With the passage of the Tax Relief, Unemployment Insurance Reauthorization, and Job Creation Act of 2010 (Relief Act) , many planners and clients are wondering what the viability of the Credit Shelter Trust is, if any, since the Relief Act provided for portability with regard to any unused federal estate tax exemption at the first spouse’s death. Is there really a need for the Credit Shelter Trust since the second spouse to die can add the unused exemption of the first spouse to die to his or her own exemption thereby automatically creating a similar benefit that the Credit Shelter Trust was designed for?
Whether you call it a B Trust, Bypass Trust, Credit Shelter Trust, Family Trust, or Disclaimer Trust, the use is tried and true with regard to the estate planning devices available. Upon the death of the first spouse, his or her assets which are equal to the estate tax exemption are directed to a trust for the benefit of the survivor. The trust shields the assets from being included in the estate of the surviving spouse if properly designed, thus potentially reducing the estate tax at the second death.
With portability, the survivor has complete control over all of the assets enjoyed by the couple, contrasted with the limitations imposed by the Credit Shelter Trust, i.e.
1) A third-party trustee is required or the surviving spouse’s benefit must be limited to the ascertainable standard which equates to the principal being used for health, maintenance, education, and support.
2) Provided the surviving spouse acts as the trustee then the power over the trust assets are limited so as to be construed as a general power of appointment which would thus cause inclusion in the estate.
3) Any undistributed income may be heavily taxed. As an example, in 2011 annual income in excess of $11,350 earned in a non-grantor trust will be taxed at the highest marginal rate, 35%. Compare this to a single filer income which would need to be in excess of $372,950 to be taxed at the 35% level.
As evidenced above, one must ask why create and maintain a Credit Shelter Trust?
One big reason is that portability may not be available when the spouse dies. The Relief Act was simply a temporary compromise and is due to expire at the end of 2012. No matter how beneficial portability may look, planning around the permanency of this provision is risky until it actually becomes permanent, if it ever does.
Portability, as currently written in the law, states that an individual may only inherit the credit amount from one decedent spouse. Thereby, if the survivor remarries and the new spouse then dies, the first decedent spouse’s credit is substituted with the second spouse’s and is lost.
A third consideration is appreciation of assets in the Credit Shelter Trust which will escape possible estate taxation in the surviving spouse’s estate. Assume two spouses die ten years apart with a current exclusion amount of $5,000,000 in both cases. The first spouse’s $5,000,000 appreciating at 5% in a Credit Shelter Trust will be worth over $8,000,000, allowing for a total of $13,000,000 to pass tax free to the next generation. If instead the Credit Shelter Trust had not been used and only the portability features were available, then only $10,000,000 would pass tax free.

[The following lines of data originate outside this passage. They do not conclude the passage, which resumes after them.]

Definition draw (passEncoder pipeline : handle) (mesh : ref) (vertexBuffer : handle)
    (uniformBindingGroups : list handle) : M unit :=
  emit (SetPipeline passEncoder pipeline) ;;;
  emit (SetVertexBuffer passEncoder 0 vertexBuffer) ;;;
  forOf uniformBindingGroups (fun bg => emit (SetBindGroup passEncoder 0 bg)) ;;;
  vs <- getVertices mesh ;;
  emit (Draw passEncoder (js_div (inject_Z (Z.of_nat (length vs))) (3 + 2 + 3))).

Definition getActorPipeline (sc : Scene) (actor : ref) : handle :=
  getRenderPipeline sc actor.

Definition renderActor (sc : Scene) (actor camera : ref) (passEncoder device : handle)
  : M unit :=
  let pipeline := getActorPipeline sc actor in
  vertexBuffer <- getVertexBuffer (getMesh sc actor) device ;;
  mActorBuffer <- toUniformGPUBuffer device (getTransformationMatrix sc actor) ;;
  mViewBuffer <- toUniformGPUBuffer device (getViewTransformationMatrix sc camera) ;;
  let mProjBuffer := getProjectionBuffer sc camera in
  mActorRotBuffer <- toUniformGPUBuffer device (getRotationMatrix sc actor) ;;
  uniformBindingGroup <-
    setupUniformBindGroup device pipeline 0
      [IsGPUBuffer mActorBuffer; IsGPUBuffer mViewBuffer;
       IsGPUBuffer mProjBuffer; IsGPUBuffer mActorRotBuffer] ;;
  draw passEncoder pipeline (getMesh sc actor) vertexBuffer [uniformBindingGroup].

Definition render (sc : Scene) (rd : WebGPURenderer) (actors : list ref) (camera : ref)
  : M unit :=
  match device rd, context rd, depthView rd with
  | Some device, Some context, Some depthView =>
      commandEncoder <- createCommandEncoder device ;;
      v <- getTextureView context ;;
      passEncoder <- getPassEncoder commandEncoder v depthView ;;
      forOf actors (fun actor =>
        if negb (Nat.eqb actor camera)
        then renderActor sc actor camera passEncoder device
        else ret tt) ;;;
      emit (EndPass passEncoder) ;;;
      cmd <- finish commandEncoder ;;
      emit (Submit device [cmd])
  | _, _, _ => ret tt
  end.

Definition renderPostProcessing (rd : WebGPURenderer) (device context depthView pipeline : handle)
    (frameTexture sampler : handle) : M unit :=
  commandEncoder <- createCommandEncoder device ;;
  v <- getTextureView context ;;
  passEncoder <- getPassEncoder commandEncoder v depthView ;;
  uniformBindingGroup <-
    setupUniformBindGroup device pipeline 0 [IsGPUTexture frameTexture; IsGPUSampler sampler] ;;
  vertexBuffer <- getVertexBuffer (quadMesh rd) device ;;
  draw passEncoder pipeline (quadMesh rd) vertexBuffer [uniformBindingGroup] ;;;
  emit (EndPass passEncoder) ;;;
  cmd <- finish commandEncoder ;;
  emit (Submit device [cmd]).

Definition setUsePostProcessing (use : bool) (rd : WebGPURenderer) : WebGPURenderer :=
  {| usePostProcessing := use;
     renderingCanvas :=
       if use then hideCanvas (renderingCanvas rd) else displayCanvas (renderingCanvas rd);
     postProcessingRenderingCanvas :=
       if use then displayCanvas (postProcessingRenderingCanvas rd)
       else hideCanvas (postProcessingRenderingCanvas rd);
     gpu := gpu rd;
     adapter := adapter rd;
     device := device rd;
     context := context rd;
     postProcessingContext := postProcessingContext rd;
     postProcessingPipeline := postProcessingPipeline rd;
     depthView := depthView rd;
     quadMesh := quadMesh rd;
     sampler := sampler rd;
     primitiveTopology := primitiveTopology rd |}.

(** The quad used for post-processing.  [new Vertex(position)] leaves uv and
    normal to the constructor's defaults, which are parameters here. *)
Section QuadMesh.

Variable defaultUV : number * number.
Variable defaultNormal : Vector3.
(** *** Render pass *)

Definition color_attachment_descriptor (src : ColorAttachment)
    (resolve_src : ResolveAttachment) (tex : Resource.Texture)
    : RenderPassColorAttachmentDescriptor :=
  {| ca_texture := Resource.m_texture tex;
     ca_level := mip_slice src;
     ca_slice := array_slice src;
     ca_loadAction := encode_load_action (load_op src);
     ca_storeAction :=
       match resolve_texture resolve_src with
       | Some _ => encode_store_action (store_op src) true
       | None => encode_store_action (store_op src) false
       end;
     ca_resolve :=
       match resolve_texture resolve_src with
       | Some resolve =>
           Some (Resource.m_texture resolve, resolve_mip_slice resolve_src,
                 resolve_array_slice resolve_src)
       | None => None
       end;
     ca_clearColor := clear_value src |}.

(** The loop [for(u32 i = 0; i < 8; ++i)] of [begin_render_pass], from
    index [i] on with [remaining] rounds to go.  The state is the color
    attachment array of the descriptor and the locals [width] and
    [height]. *)
Fixpoint color_attachments_loop (desc : RenderPassDesc) (remaining i : nat)
    (st : gmap nat RenderPassColorAttachmentDescriptor * Z * Z)
    : gmap nat RenderPassColorAttachmentDescriptor * Z * Z :=
  match remaining with
  | O => st
  | S remaining =>
      let src := color_attachment_at desc i in
      let resolve_src := resolve_attachment_at desc i in
      match texture src with
      | None => st
      | Some tex =>
          let '(attachments, _, _) := st in
          color_attachments_loop desc remaining (S i)
            (<[i := color_attachment_descriptor src resolve_src tex]>
               attachments,
             Resource.width tex, Resource.height tex)
      end
  end.

Definition depth_attachment_descriptor (src : DepthStencilAttachment)
    (tex : Resource.Texture) : RenderPassDepthStencilDescriptor :=
  {| dsa_texture := Some (Resource.m_texture tex);
     dsa_level := Some (ds_mip_slice src);
     dsa_slice := Some (ds_array_slice src);
     dsa_loadAction := Some (encode_load_action (depth_load_op src));
     dsa_storeAction := Some (encode_store_action (depth_store_op src) false);
     dsa_clear := Some (depth_clear_value src) |}.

Another major advantage of the Credit Shelter Trust is leveraging assets within the trust if the spouse decides that he or she does not need those assets to support his or her lifestyle. As an example, trust assets can be used to purchase a death benefit, utilizing life insurance on the survivor’s life which could then pass free of estate tax to the trust beneficiaries and possibly free of generation skipping taxes.
Most importantly, the use of a Credit Shelter Trust gives assurance to the first spouse to die that the assets will be transferred according to his or her wishes. As an example, if a surviving spouse is a spendthrift or remarries, any amount that the decedent would have passed via the portability may not end up with the intended heirs or the amount could be diminished drastically. The Credit Shelter Trust protects assets passing to the next generation as they may be specifically directed via the decedent’s desires written into the Credit Shelter Trust whereas portability leaves the ultimate decision as to who should inherit in the hands of the surviving spouse. For those that are looking to pass assets from generation to generation and or provide asset protection planning, generation skipping tax allocations are not portable. To fully take advantage of the generation skipping transfer tax exemptions of both spouses, utilizing the Credit Shelter Trust will be a necessity.
As you can see, there are multiple reasons for the continued use of a Credit Shelter Trust and, thus, this should be discussed at great length with one’s advisors.